2. Autonomous Cognitive Model

The system’s cognitive needs are mapped to the dynamic selection of multiobjective cognitive results at multiple cognitive levels. Meanwhile, the cross-layer perception is used to obtain the autonomous reasoning, dynamic decision-making, and resource reallocation of survivable systems, and to realize the self-adaptation to dynamic changes of the cognitive needs and environment security. In addition, cognitive model should reach a balance between formal description and cognitive abstraction, so it can not only accurately describe and reflect the system’s recognition, but also facilitate reasoning, thus providing theoretical support for the study of cognitive ability of survivable system.

2.1. Cross-Layer Recognition

According to different emphasis on cognitive process, cognitive needs, and cognitive elements, the survivable system can be divided into three cognitive layers, namely, access cognitive layer, network cognitive layer, and service cognitive layer, as shown in Figure 1.

Access cognition layer reflects the recognition of the communication capability of available transmission channels, which supports protocol conversion and adaptation of various available channels, and achieves high reliable information transmission through the recognition of channels’ communication capability.

The network cognitive layer shows the unified cognition of cognitive specifications in the cognitive process and goals of cognitive needs.
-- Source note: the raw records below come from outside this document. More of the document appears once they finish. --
Lemma leaves_bind {E A B} (m : IO World E A) (f : A → IO World E B) :
  leaves m → (∀ a, leaves (f a)) → leaves (m ≫= f).
Proof.
  intros Hm Hf w. unfold mbind, io_bind. specialize (Hm w).
  destruct (m w) as [[a|e] w1]; cbn in *; [|done]. etrans; [exact Hm|]. apply Hf.
Qed.
Lemma leaves_failing_bind {E A B} (m : IO World E A) (f : A → IO World E B) :
  leaves m → (∀ a, leaves_failing (f a)) → leaves_failing (m ≫= f).
Proof.
  intros Hm Hf w e w' [Hrun|(a & w1 & Hrun & Hrest)]%io_bind_err; specialize (Hm w);
    rewrite Hrun in Hm; [done|]. etrans; [exact Hm|]. by eapply Hf.
Qed.
Lemma leaves_ret {E A} (a : A) : leaves (mret a : IO World E A).
Proof. by intros w. Qed.
Lemma leaves_lift {E A} (r : result E A) : leaves (lift r).
Proof. by intros w. Qed.
Lemma leaves_reads {E A} (f : World → A) : leaves (io_reads f : IO World E A).
Proof. by intros w. Qed.
Lemma leaves_map_err {E F A} (g : E → F) (m : IO World E A) : leaves m → leaves (io_map_err g m).
Proof. intros Hm w. specialize (Hm w). unfold io_map_err. by destruct (m w). Qed.
Lemma leaves_try {E F A} (m : IO World E A) : leaves m → leaves (io_try m : IO World F _).
Proof. intros Hm w. specialize (Hm w). unfold io_try. by destruct (m w). Qed.
(* ===== verification/Pipeline.v ===== *)
(** * Requests in flight together
      (src/gateway/crates/gateway/src/policy/middleware.rs, rate_limit.rs, concurrency.rs)

    Any number of requests, of any accounts and in any number of processes, on their way
    through the rate limit middleware at once. Each is in one phase; a step takes one of
    them over its next clock reading or its next round trip to Redis, or something else
    happens. The limits of the parts, each proved for its own operations, hold for the
    whole under every interleaving, up to the late rollbacks the code makes. *)

From Stdlib Require Import Ascii.
From stdpp Require Import options.
From S2P Require Import Prelude Rust Types Errors Json Models PolicyMerge Backends Db World.
From S2P Require Import RateLimit Concurrency Recovery AppState KeyStore Auth PolicyEngine.
From S2P Require Import PolicyMiddleware Server.
#[local] Set Default Proof Using "Type*".

(** ** Phases

    The windows a request was granted in are remembered: [c] for its account, if the
    policy limits it, [g] for the whole gateway. A request carries the policy it was
    evaluated to: policies change while requests are under way. *)
Inductive Phase : Type :=
  | Arrived
  | AccountTimed (t : Z)
  | Counted (c : option Z)
  | GlobalTimed (c : option Z) (t : Z)
  | Exceeded (c : Z)
  | RollbackTimed (c t : Z)
  | RolledBack (c V : Z)
  | Granted (c : option Z) (g : Z)
  | Running (c : option Z) (g : Z) (permit : bool)
  | Finished (c : option Z) (g : Z)
  | Refused.
Record Flight : Type := mkFlight {
  fl_account : ServiceAccountId;
  fl_policy : EvaluatedPolicy;
  fl_phase : Phase
}.

Definition account_grant (p : Phase) : option Z :=
  match p with
  | Counted c | GlobalTimed c _ | Granted c _ | Running c _ _ | Finished c _ => c
  | Exceeded c | RollbackTimed c _ => Some c
  | _ => None
  end.
Definition global_grant (p : Phase) : option Z :=
  match p with Granted _ g | Running _ g _ | Finished _ g => Some g | _ => None end.
(** The last clock reading, while a round trip that uses it is due. *)
Definition timed (p : Phase) : option Z :=
  match p with AccountTimed t | GlobalTimed _ t | RollbackTimed _ t => Some t | _ => None end.
(** The window a rollback took a request from that was counted in another one. *)
Definition late_rollback (p : Phase) : option Z :=
  match p with RolledBack c V => if c =? V then None else Some V | _ => None end.

Definition passes (r : result StorageError WindowCheckResult) : bool :=
  match r with Ok res => wc_allowed res | Err _ => false end.

(** ** One request's next step *)

Section steps.
Context `{!Backends, !UuidLib}.
Context (ev : RateLimitEvaluator).

Abbreviation win := (window_secs ev).

Inductive advance (sa : ServiceAccountId) (pol : EvaluatedPolicy)
    : World → Phase → World → Phase → Prop :=
  | ad_unlimited w :
      rpm_limit pol = None → advance sa pol w Arrived w (Counted None)
  | ad_account_time w :
      is_Some (rpm_limit pol) → advance sa pol w Arrived w (AccountTimed (clock w))
  | ad_account w t rpm r w' :
      rpm_limit pol = Some rpm →
      window_script win (sa_prefix sa) rpm (t / 1000) w = (r, w') →
      clock w' ≤ t + win * 1000 →
      advance sa pol w (AccountTimed t) w'
        (if passes r then Counted (Some (t / 1000 / win)) else Refused)
  | ad_global_time c w : advance sa pol w (Counted c) w (GlobalTimed c (clock w))
  | ad_global c w t r w' :
      window_script win "rl:global" (global_rpm ev) (t / 1000) w = (r, w') →
      clock w' ≤ t + win * 1000 →
      advance sa pol w (GlobalTimed c t) w'
        (if passes r then Granted c (t / 1000 / win)
         else match r, c with Ok _, Some V => Exceeded V | _, _ => Refused end)
  | ad_rollback_time c w : advance sa pol w (Exceeded c) w (RollbackTimed c (clock w))
  | ad_rollback c w t r w' :
      redis_call (λ t', cmd_incrby t' (window_key (sa_prefix sa) (t / 1000 / win)) (-1)) w
        = (r, w') →
      advance sa pol w (RollbackTimed c t) w' (RolledBack c (t / 1000 / win))
  | ad_no_permit c g w :
      concurrency_limit pol = None →
      advance sa pol w (Granted c g) w (Running c g false)
  | ad_acquire c g w limit r w' :
      concurrency_limit pol = Some limit → acquire sa limit w = (r, w') →
      advance sa pol w (Granted c g) w' (if is_ok r then Running c g true else Refused)
  | ad_done c g w : advance sa pol w (Running c g false) w (Finished c g)
  | ad_release c g w (p : ConcurrencyPermit) w' :
      release_inner (E:=GatewayError) (mkPermit (concurrency_key sa) false) w = (Ok p, w') →
      advance sa pol w (Running c g true) w' (Finished c g).

(** ** The whole *)

Record Pipeline : Type := mkPipeline { world : World; flights : gmap nat Flight }.

(** The policies an account's requests may come with: [in_force]. *)
Inductive flight_step (in_force : ServiceAccountId → EvaluatedPolicy → Prop)
    : Pipeline → Pipeline → Prop :=
  | fly_arrive i sa pol w fs :
      fs !! i = None → in_force sa pol →
      flight_step in_force (mkPipeline w fs) (mkPipeline w (<[i := mkFlight sa pol Arrived]> fs))
  | fly_advance i sa pol p q w w' fs :
      fs !! i = Some (mkFlight sa pol p) → advance sa pol w p w' q →
      flight_step in_force (mkPipeline w fs) (mkPipeline w' (<[i := mkFlight sa pol q]> fs)).

Inductive pstep (in_force : ServiceAccountId → EvaluatedPolicy → Prop)
    : Pipeline → Pipeline → Prop :=
  | fly_own s s' : flight_step in_force s s' → pstep in_force s s'
  (** handlers, other requests' authentication, administrators, time *)
  | fly_other w w' fs :
      clock w ≤ clock w' →
      (∀ k, limiter_key k = true →
         peek (clock w') (redis w') k = peek (clock w') (redis w) k) →
      pstep in_force (mkPipeline w fs) (mkPipeline w' fs).
End steps.

(** ** Counting flights *)

Definition tally (f : Flight → Z) (fs : gmap nat Flight) : Z := map_fold (λ _ x n, f x + n) 0 fs.

Lemma tally_empty f : tally f ∅ = 0.
Proof. apply map_fold_empty. Qed.
Lemma tally_insert f i x fs : fs !! i = None → tally f (<[i := x]> fs) = f x + tally f fs.
Proof. intros Hi. unfold tally.
  apply (map_fold_insert_L (λ _ x n, f x + n) 0 i x fs); [intros; lia|done]. Qed.
Lemma tally_update f i x y fs :
  fs !! i = Some x → tally f (<[i := y]> fs) = tally f fs - f x + f y.
Proof.
  intros Hi. rewrite <-insert_delete_eq, tally_insert by apply lookup_delete_eq.
  rewrite <-(insert_id fs i x) at 2 by done.
  rewrite <-(insert_delete_eq _ i x), tally_insert by apply lookup_delete_eq. lia.
Qed.
Lemma tally_le_on f g fs : (∀ i x, fs !! i = Some x → f x ≤ g x) → tally f fs ≤ tally g fs.
Proof.
  induction fs as [|i x fs Hi IH] using map_ind; intros Hfg; [by rewrite !tally_empty|].
  rewrite !tally_insert by done. pose proof (Hfg i x ltac:(apply lookup_insert_eq)).
  assert (tally f fs ≤ tally g fs); [|lia]. apply IH. intros j y Hj. apply (Hfg j).
  rewrite lookup_insert_ne; [done|congruence].
Qed.
Lemma tally_le f g fs : (∀ x, f x ≤ g x) → tally f fs ≤ tally g fs.
Proof. intros Hfg. by apply tally_le_on. Qed.
Lemma tally_sub f g fs : tally (λ x, f x - g x) fs = tally f fs - tally g fs.
Proof.
  induction fs as [|i x fs Hi IH] using map_ind; [by rewrite !tally_empty|].
  rewrite !tally_insert by done. lia.
Qed.

Definition ind (P : Prop) `{!Decision P} : Z := if decide P then 1 else 0.

(** ** The counters *)

Lemma win_53 win : 0 < win ≤ U32_MAX → 0 < win < 2 ^ 53.
Proof. unfold U32_MAX. lia. Qed.

Section counters.
Context `{!Backends, !BackendsLaws}.
Context (win : Z) (prefix : string) (W : Z) (Hwin : 0 < win ≤ U32_MAX).
Context (limit : Z) (Hlimit : 0 ≤ limit < U32_MAX).
Implicit Types (w : World).
#[local] Set Default Proof Using "All".

Abbreviation key := (window_key prefix W).
Abbreviation inv := (counter_inv win prefix W limit).

Lemma counter_at_le a b fuel t st :
  b ≤ a → counter_at win prefix W a fuel t st → counter_at win prefix W b fuel t st.
Proof.
  intros Hb [[Ha Hp]|(n & d & Hp & Hn & Hf & Hd)]; [left; split; [lia|done]|].
  right. exists n, d. split_and!; try done; [lia|]. destruct Hd; [left; lia|by right].
Qed.

(** A step that takes nothing from this counter. *)
Lemma inv_other a b fuel w w' :
  b ≤ a → clock w ≤ clock w' → peek (clock w') (redis w') key = peek (clock w') (redis w) key →
  inv a (fuel + 1) w → inv b fuel w'.
Proof.
  intros Hb Hc Hp Hinv.
  apply (counter_inv_frame win prefix W (win_53 _ Hwin) limit Hlimit _ _ w w') in Hinv; [|done..].
  apply (counter_inv_weaken win prefix W (win_53 _ Hwin) limit Hlimit) in Hinv.
  destruct Hinv as (? & ? & Hat). split_and!; [done|lia|]. intros Hl. by apply (counter_at_le a), Hat.
Qed.
Lemma inv_same a b fuel w : b ≤ a → inv a (fuel + 1) w → inv b fuel w.
Proof. intros Hb. by apply inv_other. Qed.

(** A decrement of the counter that goes with a request less. *)
Lemma counter_at_decr a fuel t st :
  0 ≤ fuel < 2 ^ 52 → counter_at win prefix W a (fuel + 1) t st →
  counter_at win prefix W (a - 1) fuel t (cmd_incrby t key (-1) st).2.
Proof.
  intros Hfuel Hat. pose proof (peek_incrby t key (-1) st key) as Hp. rewrite decide_True in Hp by done.
  unfold counter_at. rewrite Hp. right.
  destruct Hat as [[Ha ->]|(n & d & -> & Hn & Hb & Hd)]; cbn.
  - exists (-1), None. split_and!; [done|lia|lia|left; lia].
  - rewrite parse_i64_pretty by (unfold in_i64, I64_MIN, I64_MAX; lia).
    destruct (_ && _) eqn:Hr; [|unfold I64_MIN, I64_MAX in Hr; lia]. cbn.
    exists (n + -1), d. split_and!; [done|lia|lia|]. destruct Hd; [left; lia|by right].
Qed.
It can realize dynamic reconfiguration and planning constraints of cognitive network resources.

The service cognitive layer reflects the recognition of the matching ability of providing Internet resources required for applications and users. It can serve high QoS service in complex environment, where massive, incomplete, or even malicious service scenarios exist.
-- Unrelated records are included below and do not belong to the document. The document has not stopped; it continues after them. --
(* ===== verification/PipelineProps.v ===== *)
(** * The gateway's limits under every interleaving
      (src/gateway/crates/gateway/src/policy/middleware.rs)

    The steps of Pipeline.v are those of the middleware; with its invariants they bound what
    the whole gateway admits and what runs at once. *)

From stdpp Require Import options.
From S2P Require Import Prelude Rust Types Errors Json Models PolicyMerge Backends Db World.
From S2P Require Import RateLimit Concurrency Recovery AppState KeyStore Auth PolicyEngine.
From S2P Require Import Repositories PolicyMiddleware Server Pipeline.
#[local] Set Default Proof Using "Type*".

(** ** The middleware flies

    A run of the middleware, alone, is a run of the steps above: the phases are the code's
    own control flow. *)

Section adequacy.
Context `{!Backends, !BackendsLaws, !UuidLib, !HashOrder}.
Context (ev : RateLimitEvaluator) (in_force : ServiceAccountId → EvaluatedPolicy → Prop).
Context (Hwin : 0 < window_secs ev ≤ U32_MAX).
Implicit Types (w : World) (fs : gmap nat Flight).
#[local] Set Default Proof Using "All".

Abbreviation flies := (rtc (flight_step ev in_force)).

Lemma advances i sa pol w p w' q fs :
  advance ev sa pol w p w' q →
  flies (mkPipeline w (<[i := mkFlight sa pol p]> fs)) (mkPipeline w' (<[i := mkFlight sa pol q]> fs)).
Proof.
  intros Hadv. apply rtc_once. rewrite <-(insert_insert_eq fs i (mkFlight sa pol q) (mkFlight sa pol p)).
  apply (fly_advance _ _ i sa pol p q); [apply lookup_insert_eq|done].
Qed.

Lemma check_flies prefix limit w r w' :
  prompt (window_secs ev) w → 0 ≤ clock w →
  check_and_increment (window_secs ev) prefix limit w = (r, w') →
  window_script (window_secs ev) prefix limit (clock w / 1000) w = (r, w') ∧
  prompt (window_secs ev) w' ∧ clock w ≤ clock w' ≤ clock w + window_secs ev * 1000.
Proof. intros. by apply (check_split _ _ 0 (win_53 _ Hwin)). Qed.

(** The rejection of a level reads the clock and touches nothing. *)
Lemma reject_world {A} msg res w (r : result GatewayError A) w' :
  reject msg res w = (r, w') → w' = w ∧ is_ok r = false.
Proof.
  unfold reject, now_unix_secs, mbind, io_bind, io_try, lift.
  by destruct (0 <=? clock w); intros [= <- <-].
Qed.

(** The account's level. *)
Lemma account_flies i sa pol w r w' fs :
  prompt (window_secs ev) w → 0 ≤ clock w →
  (match rpm_limit pol with
  | Some sa_rpm =>
    result ← io_map_err limiter_unavailable
      (check_and_increment (window_secs ev) (sa_prefix sa) sa_rpm);
    if negb (wc_allowed result)
    then reject "service account rate limit exceeded" result
    else mret (Some result)
  | None => mret None
  end : IO World GatewayError (option WindowCheckResult)) w = (r, w') →
  ∃ p, flies (mkPipeline w (<[i := mkFlight sa pol Arrived]> fs))
         (mkPipeline w' (<[i := mkFlight sa pol p]> fs)) ∧
    prompt (window_secs ev) w' ∧ 0 ≤ clock w' ∧
    match r with
    | Ok _ => ∃ c, p = Counted c ∧ (is_Some c ↔ is_Some (rpm_limit pol))
    | Err _ => p = Refused
    end.
Proof.
  intros Hp Hc Hrun. destruct (rpm_limit pol) as [rpm|] eqn:Hrpm.
  2:{ injection Hrun as <- <-. exists (Counted None). split_and!; [|done..|by exists None].
      apply advances. by constructor. }
  unfold mbind, io_bind, io_map_err in Hrun.
  destruct (check_and_increment _ _ _ w) as [x w1] eqn:Hcheck.
  destruct (check_flies _ _ _ _ _ Hp Hc Hcheck) as (Hscr & Hp1 & Hc1 & Hc2).
  pose proof (ad_account ev sa pol w (clock w) rpm x w1 Hrpm Hscr Hc2) as Hadv.
  assert (w' = w1 ∧ is_ok r = passes x) as [-> Hr].
  { destruct x as [res|e]; cbn in Hrun |- *; [|by injection Hrun as <- <-].
    destruct (wc_allowed res); [by injection Hrun as <- <-|]. by apply reject_world in Hrun. }
  eexists. split.
  { etrans; apply advances; [apply ad_account_time; by rewrite Hrpm|exact Hadv]. }
  split_and!; [done|lia|]. rewrite <-Hr. destruct r; cbn; [|done]. by eexists.
Qed.

Lemma rollback_flies i sa pol c w w' fs :
  0 ≤ clock w → rollback_sa_counter ev sa w = (Ok tt, w') →
  ∃ V, flies (mkPipeline w (<[i := mkFlight sa pol (Exceeded c)]> fs))
    (mkPipeline w' (<[i := mkFlight sa pol (RolledBack c V)]> fs)).
Proof.
  intros Hc. unfold rollback_sa_counter, now_unix_secs, mbind, io_bind, io_try.
  destruct (Z.leb_spec 0 (clock w)); [|lia]. cbn.
  destruct (redis_call _ w) as [x w1] eqn:Hcall. intros [= <-].
  eexists. etrans; apply advances; [apply ad_rollback_time|]. by eapply ad_rollback.
Qed.

(** Both levels: the request ends up admitted, refused or rolled back. *)
Lemma limits_flies i sa pol w r w' fs :
  prompt (window_secs ev) w → 0 ≤ clock w →
  evaluate_limits ev sa pol w = (r, w') →
  ∃ p, flies (mkPipeline w (<[i := mkFlight sa pol Arrived]> fs))
         (mkPipeline w' (<[i := mkFlight sa pol p]> fs)) ∧
    match r with
    | Ok _ => ∃ c g, p = Granted c g
    | Err _ => p = Refused ∨ ∃ c V, p = RolledBack c V
    end.
Proof.
  intros Hp Hc Hrun. unfold evaluate_limits, mbind, io_bind at 1 in Hrun.
  match type of Hrun with (let (_, _) := ?m in _) = _ => destruct m as [x w1] eqn:Hacc end.
  destruct (account_flies i sa pol w x w1 fs Hp Hc Hacc) as (p & Hfly & Hp1 & Hc1 & Hx).
  destruct x as [sa_result|e]; [|injection Hrun as <- <-; exists p; subst; by auto].
  destruct Hx as (c & -> & Hsome). unfold io_bind, io_map_err in Hrun.
  destruct (check_and_increment _ "rl:global" _ w1) as [y w2] eqn:Hcheck.
  destruct (check_flies _ _ _ _ _ Hp1 Hc1 Hcheck) as (Hscr & Hp2 & Hc2 & Hc3).
  pose proof (ad_global ev sa pol c w1 (clock w1) y w2 Hscr Hc3) as Hadv.
  assert (∀ q, advance ev sa pol w1 (GlobalTimed c (clock w1)) w2 q →
    flies (mkPipeline w (<[i := mkFlight sa pol Arrived]> fs))
      (mkPipeline w2 (<[i := mkFlight sa pol q]> fs))) as Hto.
  { intros q Hq. etrans; [exact Hfly|]. etrans; apply advances; [apply ad_global_time|done]. }
  destruct y as [global|e]; cbn in Hadv, Hrun; [|injection Hrun as <- <-; eauto 10].
  destruct (wc_allowed global); cbn in Hrun; [injection Hrun as <- <-; eauto 10|].
  destruct c as [V|].
  - rewrite bool_decide_true in Hrun by (apply Hsome; eauto).
    destruct (rollback_ok ev sa w2) as [w3 Hback]. rewrite Hback in Hrun.
    apply reject_world in Hrun as [-> Hr]. destruct r; [done|].
    destruct (rollback_flies i sa pol V w2 w3 fs ltac:(lia) Hback) as [U HU].
    exists (RolledBack V U). split; [|eauto]. etrans; [by apply Hto|done].
  - rewrite bool_decide_false in Hrun by (by intros [? ?]%Hsome).
    apply reject_world in Hrun as [-> Hr]. destruct r; [done|]. eauto.
Qed.

(** The permit and its release. *)
Lemma give_back_ok permit w : ∃ w', give_back permit w = (Ok tt, w').
Proof.
  destruct permit as [[k []]|]; [by eexists| |by eexists].
  unfold give_back, release_inner, mbind, io_bind, io_try. cbn. destruct (redis_call _ w). by eexists.
Qed.
Lemma permit_flies i state sa pol c g w r w' fs :
  take_permit state sa pol w = (r, w') →
  ∃ p, flies (mkPipeline w (<[i := mkFlight sa pol (Granted c g)]> fs))
         (mkPipeline w' (<[i := mkFlight sa pol p]> fs)) ∧
    match r with
    | Ok permit => p = Running c g (bool_decide (is_Some permit)) ∧
        ∀ pm, permit = Some pm → pm = mkPermit (concurrency_key sa) false
    | Err _ => ∀ c g, p ≠ Finished c g
    end.
Proof.
  unfold take_permit. destruct (concurrency_limit pol) as [limit|] eqn:Hl.
  2:{ intros [= <- <-]. eexists. split; [apply advances; by constructor|]. by split. }
  unfold mbind, io_bind, lift. destruct (require_concurrency_limiter state) as [[]|e].
  2:{ intros [= <- <-]. by eexists. }
  destruct (acquire sa limit w) as [x w1] eqn:Hacq.
  pose proof (advances i sa pol w _ w1 _ fs (ad_acquire ev sa pol c g w limit x w1 Hl Hacq)) as Hfly.
  destruct x as [pm|e]; intros [= <- <-]; (eexists; split; [exact Hfly|]); [|done].
  split; [done|]. intros ? [= <-]. revert Hacq. clear. unfold acquire. intros Hacq. inv_res.
  case_match. inv_res. destruct (_ =? 0); by inv_res.
Qed.
Lemma release_flies i sa pol c g (permit : option ConcurrencyPermit) w w' fs :
  (∀ pm, permit = Some pm → pm = mkPermit (concurrency_key sa) false) →
  give_back permit w = (Ok tt, w') →
  flies (mkPipeline w (<[i := mkFlight sa pol (Running c g (bool_decide (is_Some permit)))]> fs))
    (mkPipeline w' (<[i := mkFlight sa pol (Finished c g)]> fs)).
Proof.
  intros Hpm Hback. apply advances. destruct permit as [pm|]; cbn in *.
  - rewrite (Hpm pm eq_refl) in Hback. inv_res. by eapply ad_release.
  - injection Hback as <-. constructor.
Qed.
End adequacy.

(** How a request's way through the middleware ends: finished if it was let through, else
    gone before it arrived, refused or rolled back. *)
Definition landed (i : nat) (sa : ServiceAccountId) (fs : gmap nat Flight) (ok : bool)
    (fs' : gmap nat Flight) : Prop :=
  if ok then ∃ pol c g, fs' = <[i := mkFlight sa pol (Finished c g)]> fs
  else fs' = fs ∨ ∃ pol p, (∀ c g, p ≠ Finished c g) ∧ fs' = <[i := mkFlight sa pol p]> fs.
2.2. Self-Feedback Mode of Cognitive Units

The cognitive unit structure is similar to Agent in the traditional sense, the basic unit of the realization of cognitive model [1921], which is also the symbol of the autonomous cognitive ability of survivable system. With the self-feedback ability added on the basis of the existing cognitive unit structure, an improved cognitive loop structure is achieved as shown in Figure 2. This structure is a self-feedback evolving structure driven by the self-configuring strategy library of cognitive elements (M-D-E: Monitor-Decide-Execute), which can adjust behaviors, topology, and service parameters with the changes of working environment and task objectives inside and outside the survivable system. Apart from the function of perceiving contexts of normal network events, the structure can also deal with internal and external security threats to enable survivable systems to independently adapt to environment and demand changes.

The self-feedback mechanism of cognitive unit is shown in Figure 3, which includes local, domain-level, and global feedbacks. Each layer is composed of several cognitive units to achieve global, domain, and local cognition of the system’s cognitive behaviors. Results of local feedback can obtain the local optimal solution to the goal of cognitive needs; global feedback can coordinate the feedback results at domain and local levels and obtain the global optimal or suboptimal solution.
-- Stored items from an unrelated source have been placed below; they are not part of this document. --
Lemma route_request_serves i state req t F N T :
  rate_limit_evaluator state = Some ev → timestamp_skew_secs state = skew → F !! i = None → T ≤ t + D →
  serves T (λ s, before t F N s ∧ prompt (window_secs ev) (g_world s) ∧ 0 ≤ clock (g_world s))
    (route_request state req)
    (λ r s, data_request req → succeeds r → went_through i F N s).
Proof.
  intros Hev Hskew Hi HT. unfold route_request.
  destruct (find_route all_routes (req_path req)) as [[route params]|] eqn:Hroute.
  2:{ apply serves_still; [done|]. intros s r _ <- (? & ? & ? & Hd & _). by rewrite Hroute in Hd. }
  set (f (r : option Response) := if String.eqb (req_method req) "HEAD" then drop_body <$> r else r).
  destruct (rt_endpoints route) as [ms|ms|ms] eqn:Hep.
  - apply serves_still; [done|]. intros s r _ <- (? & ? & ? & Hd & Hdata). rewrite Hroute in Hd.
    injection Hd as <- <-. by rewrite Hep in Hdata.
  - apply (serves_map _ _ _ f). eapply flows_weaken; [| |by apply (data_plane_serves i state ms req t F N T)];
      [done|]. intros r s Hp a -> _ Hs. by apply (Hp a), (drop_body_succeeds (String.eqb (req_method req) "HEAD")).
  - apply (serves_map _ _ _ f). eapply flows_weaken;
      [| |by apply (admin_serves state ms params req t F N T (λ _ _, True))]; [by intros s [[? _] _]|].
    intros r s _ a -> (? & ? & ? & Hd & Hdata). rewrite Hroute in Hd.
    injection Hd as <- <-. by rewrite Hep in Hdata.
Qed.

Lemma propagate_succeeds id r : succeeds (propagate_request_id id <$> r) → succeeds r.
Proof.
  intros (resp & (r0 & -> & ->)%fmap_Some & Hlt). exists r0. split; [done|].
  unfold propagate_request_id in Hlt. by destruct (bool_decide _).
Qed.
Lemma serves_propagate T Pre id (service : World → option Response * World)
    (Post : option Response → Gateway → Prop) :
  serves T Pre service (λ r, Post (propagate_request_id id <$> r)) →
  flows ev D skew T Pre (propagate id service) (λ r s, ∀ a, r = Ok a → Post a s).
Proof.
  unfold serves, as_io, propagate. intros [Hv Hm]. split.
  - intros w. specialize (Hv w). by destruct (service w).
  - intros s Hs. specialize (Hm s Hs). destruct (service (g_world s)) as [r w']; cbn in *.
    intros (s' & ? & ? & Hp)%Hm. exists s'. split_and!; [done..|]. intros a [= <-]. by apply Hp.
Qed.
Cognitive units can obtain self-configuration of cognitive elements with a self-feedback mechanism. There are two cases:

2.2.1. Preset Self-Configuration

When matchable strategies are found in existing strategy libraries, the configuration strategy in the preset cognitive rule set will analyze and reason the system, as shown in Figure 4.

2.2.2. Acquired Self-Configuration

When matchable strategies cannot be found in strategy library, effective rules achieved after acquisition will be stored as acquired rules in the configuration strategy library, as shown in Figure 5.

3. Cognitive Process of Formal Modeling

In order to formally describe the transition between different states of the system under attacks, faults, or accidental failures, and to better understand the dynamic evolution process of the survivable system’s survival situations, a cognitive survival state transition diagram [14] is introduced, as shown in Figure 6.

The tool Version v25 of the PEPA Eclipse Plugin [22] of the Computer Science Foundation Laboratory of the University of Edinburgh is used to simplify the calculation process. The formal description of the cognitive survival state for the survivable system in Figure 6 is as follows:(i)Intruder: = (searching, h). Attack;(ii)Attack: = (starck_attack, p). (attack, k). Attack +  (starck_attack, g). Intruder;(iii)General: = (attack, z1). Compromised + (failing, z2). Compromised + (error, z3). Compromised;(iv)Compromised: = (probe, w1). Detection + (mask, w2). General;(v)Detection: = (start_probe, L1). (emergency1, p1). SelfDestruction;  + (start_probe, L2). (healing, L3). SelfHealing;(vi)SelfHealing: = (start_healing, L3). (sealheaking, s1). General + (start_healing, L4). (emergency2, p2). SealDectruction + (strat_healing, L5). (selfhealing, s2). SelfHealing;(vii)SelfDestruction: = (start_destroy, L6). (destroy, delta: L (s)). (backup, s3). General

The parameters and their meanings are shown in Table 1.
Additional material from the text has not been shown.